What is expected>
Find the line with "log_bytes es1 ++ t ∧" in the records below. Copy it and every line after it, up to and including the line with "End wal_laws.".

Top of Data supplied

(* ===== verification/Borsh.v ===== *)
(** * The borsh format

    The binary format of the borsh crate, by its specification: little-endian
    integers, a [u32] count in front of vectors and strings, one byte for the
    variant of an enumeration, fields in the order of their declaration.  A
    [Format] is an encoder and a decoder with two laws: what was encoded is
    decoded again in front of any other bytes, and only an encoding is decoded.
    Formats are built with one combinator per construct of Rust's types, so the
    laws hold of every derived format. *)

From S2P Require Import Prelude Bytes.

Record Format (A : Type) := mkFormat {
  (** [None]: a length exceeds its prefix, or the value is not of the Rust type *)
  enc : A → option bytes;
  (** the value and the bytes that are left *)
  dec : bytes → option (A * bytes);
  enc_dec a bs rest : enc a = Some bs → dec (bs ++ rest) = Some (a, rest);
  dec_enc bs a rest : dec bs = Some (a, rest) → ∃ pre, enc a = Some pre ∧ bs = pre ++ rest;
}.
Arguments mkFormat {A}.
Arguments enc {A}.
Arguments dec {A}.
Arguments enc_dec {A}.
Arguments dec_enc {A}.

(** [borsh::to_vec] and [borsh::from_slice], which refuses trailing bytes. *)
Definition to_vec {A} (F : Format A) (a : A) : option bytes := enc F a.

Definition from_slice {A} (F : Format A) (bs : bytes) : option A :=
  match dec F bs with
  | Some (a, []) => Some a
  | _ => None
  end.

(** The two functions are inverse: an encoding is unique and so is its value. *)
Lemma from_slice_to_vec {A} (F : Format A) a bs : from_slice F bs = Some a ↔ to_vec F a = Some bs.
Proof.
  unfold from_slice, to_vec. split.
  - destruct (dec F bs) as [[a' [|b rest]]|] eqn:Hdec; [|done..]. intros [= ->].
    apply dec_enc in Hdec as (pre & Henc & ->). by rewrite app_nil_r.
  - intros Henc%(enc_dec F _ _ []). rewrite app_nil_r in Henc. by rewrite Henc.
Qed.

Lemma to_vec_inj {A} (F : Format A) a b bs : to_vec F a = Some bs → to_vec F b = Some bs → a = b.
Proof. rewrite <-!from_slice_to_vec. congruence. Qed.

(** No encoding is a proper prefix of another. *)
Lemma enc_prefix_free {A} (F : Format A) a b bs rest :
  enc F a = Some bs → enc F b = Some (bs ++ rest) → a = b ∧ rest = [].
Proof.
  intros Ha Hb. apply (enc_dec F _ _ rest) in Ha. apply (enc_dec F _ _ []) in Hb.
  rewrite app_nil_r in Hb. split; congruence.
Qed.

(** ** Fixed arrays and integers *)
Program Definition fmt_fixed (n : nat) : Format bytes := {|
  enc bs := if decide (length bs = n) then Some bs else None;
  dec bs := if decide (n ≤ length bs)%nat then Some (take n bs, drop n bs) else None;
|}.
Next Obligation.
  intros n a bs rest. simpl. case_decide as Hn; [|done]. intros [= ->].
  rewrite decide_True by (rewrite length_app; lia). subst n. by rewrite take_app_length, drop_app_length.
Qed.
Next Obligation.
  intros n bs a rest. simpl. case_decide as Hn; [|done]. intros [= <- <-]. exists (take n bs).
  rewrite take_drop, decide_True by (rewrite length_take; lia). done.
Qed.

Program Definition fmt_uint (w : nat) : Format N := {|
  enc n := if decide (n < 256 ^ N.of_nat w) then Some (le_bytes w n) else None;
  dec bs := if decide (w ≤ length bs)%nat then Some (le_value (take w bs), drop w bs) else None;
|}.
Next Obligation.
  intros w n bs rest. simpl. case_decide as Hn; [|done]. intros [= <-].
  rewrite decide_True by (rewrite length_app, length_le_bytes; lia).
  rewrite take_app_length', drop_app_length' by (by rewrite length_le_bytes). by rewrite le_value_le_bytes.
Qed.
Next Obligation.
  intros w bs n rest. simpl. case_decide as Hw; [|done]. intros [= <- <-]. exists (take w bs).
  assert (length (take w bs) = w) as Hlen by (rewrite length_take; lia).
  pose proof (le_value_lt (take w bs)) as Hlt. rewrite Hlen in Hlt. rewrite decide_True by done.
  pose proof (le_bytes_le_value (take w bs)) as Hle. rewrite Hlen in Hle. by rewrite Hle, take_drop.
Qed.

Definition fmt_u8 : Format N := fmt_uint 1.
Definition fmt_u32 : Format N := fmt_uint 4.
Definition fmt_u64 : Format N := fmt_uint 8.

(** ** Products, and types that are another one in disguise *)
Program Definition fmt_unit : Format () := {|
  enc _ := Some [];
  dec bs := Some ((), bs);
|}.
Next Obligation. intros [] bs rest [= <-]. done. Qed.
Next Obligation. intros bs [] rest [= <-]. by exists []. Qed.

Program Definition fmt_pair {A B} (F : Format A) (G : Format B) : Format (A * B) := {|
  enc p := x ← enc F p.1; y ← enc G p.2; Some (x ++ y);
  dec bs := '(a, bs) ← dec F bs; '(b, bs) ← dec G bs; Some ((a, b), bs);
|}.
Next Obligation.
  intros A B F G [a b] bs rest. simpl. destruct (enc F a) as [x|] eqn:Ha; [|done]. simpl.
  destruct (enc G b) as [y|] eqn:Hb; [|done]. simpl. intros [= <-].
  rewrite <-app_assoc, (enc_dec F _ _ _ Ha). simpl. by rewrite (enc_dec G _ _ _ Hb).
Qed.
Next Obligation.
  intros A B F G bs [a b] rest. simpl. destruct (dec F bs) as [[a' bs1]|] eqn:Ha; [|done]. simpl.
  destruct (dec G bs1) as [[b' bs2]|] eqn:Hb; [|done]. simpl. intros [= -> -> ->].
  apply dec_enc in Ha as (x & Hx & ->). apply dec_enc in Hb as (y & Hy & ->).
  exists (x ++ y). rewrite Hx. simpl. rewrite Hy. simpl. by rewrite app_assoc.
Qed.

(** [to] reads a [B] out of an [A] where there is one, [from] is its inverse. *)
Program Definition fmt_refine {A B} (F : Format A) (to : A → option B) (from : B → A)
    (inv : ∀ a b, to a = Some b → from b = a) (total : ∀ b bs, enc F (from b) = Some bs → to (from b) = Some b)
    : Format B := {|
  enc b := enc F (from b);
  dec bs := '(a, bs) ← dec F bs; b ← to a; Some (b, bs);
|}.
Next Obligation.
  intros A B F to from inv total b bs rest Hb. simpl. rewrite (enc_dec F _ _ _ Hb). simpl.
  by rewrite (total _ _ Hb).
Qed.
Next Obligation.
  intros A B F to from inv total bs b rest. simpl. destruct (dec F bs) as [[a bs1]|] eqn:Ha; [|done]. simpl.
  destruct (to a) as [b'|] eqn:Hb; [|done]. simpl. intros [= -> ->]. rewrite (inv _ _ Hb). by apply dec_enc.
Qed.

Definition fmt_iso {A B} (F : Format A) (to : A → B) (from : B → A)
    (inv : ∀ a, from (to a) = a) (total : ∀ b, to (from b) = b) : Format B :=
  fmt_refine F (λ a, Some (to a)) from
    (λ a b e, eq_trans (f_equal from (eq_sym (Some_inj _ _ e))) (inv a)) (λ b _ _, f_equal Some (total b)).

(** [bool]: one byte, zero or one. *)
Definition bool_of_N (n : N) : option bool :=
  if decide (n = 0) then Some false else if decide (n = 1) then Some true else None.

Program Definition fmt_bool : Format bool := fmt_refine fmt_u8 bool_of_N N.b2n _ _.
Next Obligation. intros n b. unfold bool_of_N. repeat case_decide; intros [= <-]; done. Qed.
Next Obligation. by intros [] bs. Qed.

Bottom of Data supplied
Top of Data supplied

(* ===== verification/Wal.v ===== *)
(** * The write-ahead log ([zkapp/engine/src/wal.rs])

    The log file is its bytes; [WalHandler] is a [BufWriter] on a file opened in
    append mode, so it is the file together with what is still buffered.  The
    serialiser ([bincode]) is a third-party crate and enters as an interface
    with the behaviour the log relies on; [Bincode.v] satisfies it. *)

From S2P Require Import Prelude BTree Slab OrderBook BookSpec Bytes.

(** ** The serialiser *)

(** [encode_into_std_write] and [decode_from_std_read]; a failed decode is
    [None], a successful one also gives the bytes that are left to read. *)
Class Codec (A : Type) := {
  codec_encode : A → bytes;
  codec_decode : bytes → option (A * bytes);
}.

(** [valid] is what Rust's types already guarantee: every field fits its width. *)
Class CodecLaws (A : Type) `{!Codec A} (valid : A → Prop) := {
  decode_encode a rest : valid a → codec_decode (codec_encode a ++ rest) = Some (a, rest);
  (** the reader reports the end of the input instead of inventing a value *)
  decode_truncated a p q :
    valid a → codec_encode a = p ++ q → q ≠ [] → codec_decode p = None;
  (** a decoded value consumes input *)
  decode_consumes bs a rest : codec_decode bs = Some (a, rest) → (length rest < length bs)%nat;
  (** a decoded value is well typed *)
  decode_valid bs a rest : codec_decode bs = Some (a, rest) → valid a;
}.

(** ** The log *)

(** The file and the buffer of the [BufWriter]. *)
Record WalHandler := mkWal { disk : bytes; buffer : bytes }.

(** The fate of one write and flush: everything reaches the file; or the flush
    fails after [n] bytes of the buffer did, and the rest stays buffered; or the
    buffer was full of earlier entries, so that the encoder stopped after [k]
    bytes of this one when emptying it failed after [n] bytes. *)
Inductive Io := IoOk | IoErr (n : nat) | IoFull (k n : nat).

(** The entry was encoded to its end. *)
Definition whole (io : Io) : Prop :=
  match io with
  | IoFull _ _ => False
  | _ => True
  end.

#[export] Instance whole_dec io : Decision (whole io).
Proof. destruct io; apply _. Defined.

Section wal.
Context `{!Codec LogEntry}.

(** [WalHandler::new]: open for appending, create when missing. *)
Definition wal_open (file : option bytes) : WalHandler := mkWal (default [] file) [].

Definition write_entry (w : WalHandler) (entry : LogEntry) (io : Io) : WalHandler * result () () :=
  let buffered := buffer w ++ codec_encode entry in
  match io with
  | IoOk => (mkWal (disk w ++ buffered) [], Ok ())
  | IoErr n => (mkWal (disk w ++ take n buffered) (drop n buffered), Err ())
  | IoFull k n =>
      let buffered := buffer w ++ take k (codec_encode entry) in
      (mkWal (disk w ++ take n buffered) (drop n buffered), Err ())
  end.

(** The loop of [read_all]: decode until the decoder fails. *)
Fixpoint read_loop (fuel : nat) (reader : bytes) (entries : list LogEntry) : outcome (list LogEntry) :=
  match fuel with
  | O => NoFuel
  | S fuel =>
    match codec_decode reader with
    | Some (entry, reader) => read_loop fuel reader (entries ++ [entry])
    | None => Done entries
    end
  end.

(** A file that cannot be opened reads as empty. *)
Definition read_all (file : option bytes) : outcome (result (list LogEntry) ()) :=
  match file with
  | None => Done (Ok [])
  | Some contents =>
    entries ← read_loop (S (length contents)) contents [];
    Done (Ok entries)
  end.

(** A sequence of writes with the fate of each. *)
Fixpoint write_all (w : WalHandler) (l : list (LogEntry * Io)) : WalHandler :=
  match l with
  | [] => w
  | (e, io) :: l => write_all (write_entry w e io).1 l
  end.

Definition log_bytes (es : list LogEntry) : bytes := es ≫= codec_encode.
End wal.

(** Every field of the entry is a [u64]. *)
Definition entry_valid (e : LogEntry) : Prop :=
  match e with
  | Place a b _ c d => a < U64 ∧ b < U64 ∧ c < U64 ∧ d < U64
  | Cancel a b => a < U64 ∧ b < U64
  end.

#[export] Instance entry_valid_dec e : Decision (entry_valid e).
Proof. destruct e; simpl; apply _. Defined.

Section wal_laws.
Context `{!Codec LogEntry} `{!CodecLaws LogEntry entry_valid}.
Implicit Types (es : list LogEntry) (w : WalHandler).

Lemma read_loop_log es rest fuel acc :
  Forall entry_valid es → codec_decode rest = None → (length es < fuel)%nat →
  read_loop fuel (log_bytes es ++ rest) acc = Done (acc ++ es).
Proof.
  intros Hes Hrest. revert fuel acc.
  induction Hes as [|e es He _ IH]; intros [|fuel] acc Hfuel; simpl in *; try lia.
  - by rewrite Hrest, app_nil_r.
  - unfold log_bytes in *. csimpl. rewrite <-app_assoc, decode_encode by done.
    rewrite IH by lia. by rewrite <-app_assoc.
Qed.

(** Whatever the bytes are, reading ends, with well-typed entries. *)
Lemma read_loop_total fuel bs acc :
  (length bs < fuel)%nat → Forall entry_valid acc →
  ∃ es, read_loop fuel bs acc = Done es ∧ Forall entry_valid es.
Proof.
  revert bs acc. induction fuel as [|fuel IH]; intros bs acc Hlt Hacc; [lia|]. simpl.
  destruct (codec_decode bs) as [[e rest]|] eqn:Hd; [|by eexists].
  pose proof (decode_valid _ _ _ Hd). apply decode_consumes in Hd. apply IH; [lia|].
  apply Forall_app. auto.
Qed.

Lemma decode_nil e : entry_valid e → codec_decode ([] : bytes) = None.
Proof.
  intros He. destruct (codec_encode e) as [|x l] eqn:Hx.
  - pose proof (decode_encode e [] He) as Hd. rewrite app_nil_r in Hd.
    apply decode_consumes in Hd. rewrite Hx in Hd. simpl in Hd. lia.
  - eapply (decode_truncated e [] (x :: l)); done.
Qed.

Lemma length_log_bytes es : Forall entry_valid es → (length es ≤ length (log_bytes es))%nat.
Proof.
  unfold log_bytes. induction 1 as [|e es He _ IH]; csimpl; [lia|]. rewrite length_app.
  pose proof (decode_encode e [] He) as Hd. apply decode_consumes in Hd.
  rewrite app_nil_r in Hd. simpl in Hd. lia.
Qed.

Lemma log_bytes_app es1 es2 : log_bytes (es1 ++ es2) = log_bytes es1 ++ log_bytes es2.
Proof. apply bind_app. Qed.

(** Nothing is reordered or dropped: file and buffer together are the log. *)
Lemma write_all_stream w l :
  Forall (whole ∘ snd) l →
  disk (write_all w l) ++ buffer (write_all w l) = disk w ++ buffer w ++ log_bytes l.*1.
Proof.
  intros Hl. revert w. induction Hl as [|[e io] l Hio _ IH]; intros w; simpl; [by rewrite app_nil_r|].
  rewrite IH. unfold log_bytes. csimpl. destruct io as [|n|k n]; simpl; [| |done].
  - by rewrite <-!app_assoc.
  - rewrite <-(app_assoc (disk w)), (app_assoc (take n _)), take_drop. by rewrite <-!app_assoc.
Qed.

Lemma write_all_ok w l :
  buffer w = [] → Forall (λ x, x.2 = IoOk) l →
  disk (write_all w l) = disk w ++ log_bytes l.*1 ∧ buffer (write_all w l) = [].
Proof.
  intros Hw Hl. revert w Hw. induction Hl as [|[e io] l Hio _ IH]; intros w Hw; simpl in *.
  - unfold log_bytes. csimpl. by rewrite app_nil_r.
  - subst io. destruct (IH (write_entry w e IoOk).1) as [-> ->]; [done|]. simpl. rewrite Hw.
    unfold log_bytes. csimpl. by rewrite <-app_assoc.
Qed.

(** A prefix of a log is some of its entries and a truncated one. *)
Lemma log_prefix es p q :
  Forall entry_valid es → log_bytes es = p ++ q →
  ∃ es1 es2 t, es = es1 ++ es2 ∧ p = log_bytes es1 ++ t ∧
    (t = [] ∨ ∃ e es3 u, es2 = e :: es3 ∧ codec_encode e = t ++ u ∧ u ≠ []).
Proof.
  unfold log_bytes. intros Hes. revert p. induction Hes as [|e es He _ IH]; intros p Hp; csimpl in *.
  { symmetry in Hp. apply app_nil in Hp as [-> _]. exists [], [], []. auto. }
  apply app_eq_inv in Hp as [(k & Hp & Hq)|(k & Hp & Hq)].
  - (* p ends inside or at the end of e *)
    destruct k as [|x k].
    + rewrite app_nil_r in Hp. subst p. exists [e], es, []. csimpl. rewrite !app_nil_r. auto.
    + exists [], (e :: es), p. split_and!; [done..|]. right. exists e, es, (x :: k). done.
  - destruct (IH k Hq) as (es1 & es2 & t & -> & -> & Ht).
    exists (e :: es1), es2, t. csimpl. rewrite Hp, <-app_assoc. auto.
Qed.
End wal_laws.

Bottom of Data supplied
Top of Data supplied

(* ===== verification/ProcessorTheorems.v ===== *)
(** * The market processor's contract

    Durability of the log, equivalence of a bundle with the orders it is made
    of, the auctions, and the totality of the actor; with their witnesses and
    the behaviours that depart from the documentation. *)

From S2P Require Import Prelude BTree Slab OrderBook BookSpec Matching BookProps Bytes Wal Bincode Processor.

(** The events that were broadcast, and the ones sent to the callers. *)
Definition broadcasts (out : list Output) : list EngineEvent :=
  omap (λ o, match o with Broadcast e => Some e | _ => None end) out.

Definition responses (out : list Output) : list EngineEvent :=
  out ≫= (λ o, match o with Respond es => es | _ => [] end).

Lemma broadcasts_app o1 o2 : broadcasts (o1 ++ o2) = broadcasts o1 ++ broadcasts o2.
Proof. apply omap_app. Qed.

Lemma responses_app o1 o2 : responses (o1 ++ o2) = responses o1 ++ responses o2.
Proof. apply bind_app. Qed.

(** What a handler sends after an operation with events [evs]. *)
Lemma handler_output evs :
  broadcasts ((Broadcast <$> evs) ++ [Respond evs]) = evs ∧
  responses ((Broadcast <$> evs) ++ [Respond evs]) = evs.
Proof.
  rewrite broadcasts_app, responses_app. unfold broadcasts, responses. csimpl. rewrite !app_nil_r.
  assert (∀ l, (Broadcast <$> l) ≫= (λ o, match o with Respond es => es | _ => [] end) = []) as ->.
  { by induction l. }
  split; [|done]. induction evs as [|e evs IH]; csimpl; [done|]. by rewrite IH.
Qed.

Bottom of Data supplied

Exercise output>
  ∃ es1 es2 t, es = es1 ++ es2 ∧ p = log_bytes es1 ++ t ∧
    (t = [] ∨ ∃ e es3 u, es2 = e :: es3 ∧ codec_encode e = t ++ u ∧ u ≠ []).
Proof.
  unfold log_bytes. intros Hes. revert p. induction Hes as [|e es He _ IH]; intros p Hp; csimpl in *.
  { symmetry in Hp. apply app_nil in Hp as [-> _]. exists [], [], []. auto. }
  apply app_eq_inv in Hp as [(k & Hp & Hq)|(k & Hp & Hq)].
  - (* p ends inside or at the end of e *)
    destruct k as [|x k].
    + rewrite app_nil_r in Hp. subst p. exists [e], es, []. csimpl. rewrite !app_nil_r. auto.
    + exists [], (e :: es), p. split_and!; [done..|]. right. exists e, es, (x :: k). done.
  - destruct (IH k Hq) as (es1 & es2 & t & -> & -> & Ht).
    exists (e :: es1), es2, t. csimpl. rewrite Hp, <-app_assoc. auto.
Qed.
End wal_laws.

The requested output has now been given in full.